Home » Default » Afghanistan : les femmes afghanes continuent de manifester pour leurs droits à Kaboul

Kaboul, la capitale afghane, a été le théâtre de manifestations devant le palais présidentiel, où des jeunes filles et des femmes s’y sont rassemblées, samedi matin, en vue de réclamer le maintien de leurs droits fondamentaux. Les manifestants ont brandi des pancartes sur lesquelles ils ont écrit “une société sans femmes est une société sans vie” et “les femmes et les hommes ont les mêmes droits”. “Ces manifestations ont dénoncé les inégalités entre les femmes et les hommes”, souligne le journal de l’Afrique.
En effet, ces femmes afghanes se sont réunies pour leurs droits moraux et matériels et pour que leur voix soit entendue dans le monde entier.

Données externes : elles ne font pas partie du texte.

(** The heading prefixes with their styles, as the specification lists
    them (8): the four tags, then the four hash markers. *)
Definition heading_prefixes : list (pystr * string) :=
  [ (str "H1:", "Heading 1"); (str "H2:", "Heading 2");
    (str "H3:", "Heading 3"); (str "H4:", "Heading 4");
    (str "# ", "Heading 1"); (str "## ", "Heading 2");
    (str "### ", "Heading 3"); (str "#### ", "Heading 4") ]%string.

(** A numbering token: one or more digits, or a single letter, then a full
    stop or a closing parenthesis, then one code point of class [blank]. *)
Definition numbering_token (blank : N → bool) (token : pystr) : bool :=
  match span isdecimal token with
  | (_ :: _, [p; w]) => is_punct p && blank w
  | ([], [l; p; w]) => is_ascii_letter l && is_punct p && blank w
  | _ => false
  end.

Definition is_space (c : N) : bool := c =? 32.

(** The two colour forms of the specification (4.1): a marker and six
    hexadecimal digits; [RGB(r,g,b)] with three decimal integers. *)
Definition is_hex_digit (c : N) : bool :=
  ((48 <=? c) && (c <=? 57)) || ((65 <=? c) && (c <=? 70)) || ((97 <=? c) && (c <=? 102)).

Definition hex_form (s : pystr) : bool :=
  match s with
  | 35 :: ds => bool_decide (length ds = 6%nat) && forallb is_hex_digit ds
  | _ => false
  end.

Definition decimal_integer (w : pystr) : bool :=
  negb (is_nil w) && forallb (λ c, (48 <=? c) && (c <=? 57)) w.

Definition rgb_form (s : pystr) : bool :=
  startswith s (str "RGB(") && bool_decide (last s = Some 41)
  && match split (slice_to_last s 4) 44 with
     | [r; g; b] => decimal_integer r && decimal_integer g && decimal_integer b
     | _ => false
     end.

(** The body of the [try] block of [_rgb] on the text between the
    parentheses. *)
Definition components (inner : pystr) : result RGB :=
  l ← comprehension (λ x, int (strip x) 10) (split inner 44);
  match l with
  | [r; g; b] => RGBColor r g b
  | _ => Raise ValueError
  end.

(** The keys [_apply_paragraph_style] reads *)
Definition known_keys : list string :=
  [ "alignment"; "line_spacing"; "spacing_before_pt"; "spacing_after_pt";
    "indent_left_cm"; "indent_hanging_cm"; "keep_with_next";
    "keep_lines_together"; "font_name"; "font_size_pt"; "bold"; "italic";
    "color" ]%string.

(** The sum of the counters and the number of lines of one style *)
Definition total (counters : gmap string Z) : Z :=
  map_fold (λ _ n acc, n + acc)%Z 0%Z counters.

(** Line 104 as a function of the counters *)
Definition bump (counters : gmap string Z) (style_name : string) : gmap string Z :=
  <[style_name := (default 0 (counters !! style_name) + 1)%Z]> counters.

        Entendre les voix des femmes

Depuis début septembre, des manifestations ont lieu dans plusieurs capitales provinciales stratégiques. Leur nombre n’a cessé d’augmenter jusqu’à la décision prise lundi matin interdisant “tout rassemblement illégal”. Au cours des deux dernières semaines, ces marches pacifiques ont été violemment réprimées. La réponse des fondamentalistes aux manifestations est de plus en plus violente. Les combattants talibans ont utilisé des fouets, des matraques et des balles réelles, faisant un peu plus de cinq morts.
Selon la directrice générale de l’ONU (Organisation des Nations Unies), Myriam Heneri, les nouveaux maîtres du pays ont de plus en plus recours à la force contre les manifestantes. Par ailleurs, les manifestations et les protestations constituent aujourd’hui un défi pour le gouvernement taliban. “La réaction des talibans est malheureusement très sévère”, souligne-t-elle. Les fondamentalistes auraient blessé trois hommes et en auraient tué trois autres. Ils ont tiré en l’air et auraient battu plusieurs des protestantes. Plusieurs militantes des droits des femmes de Kaboul ont été arrêtées.
“Tandis que les Afghans – hommes et femmes – descendent dans les rues de plusieurs capitales provinciales stratégiques pour demander pacifiquement que leurs droits fondamentaux soient respectés – y compris le droit des femmes de participer à la vie politique, leur droit à l’éducation, à se déplacer ou encore à travailler -, il est ainsi crucial que les talibans, à la tête de l’Afghanistan depuis le 15 août dernier, entendent leur voix”, a signalé indice bonheur pays.
L’Unesco et l’ONU appellent toutefois les talibans à cesser immédiatement l’usage de la détention arbitraire et de la force contre les journalistes qui couvrent les manifestations et ceux et celles qui exercent leur droit de protester pacifiquement.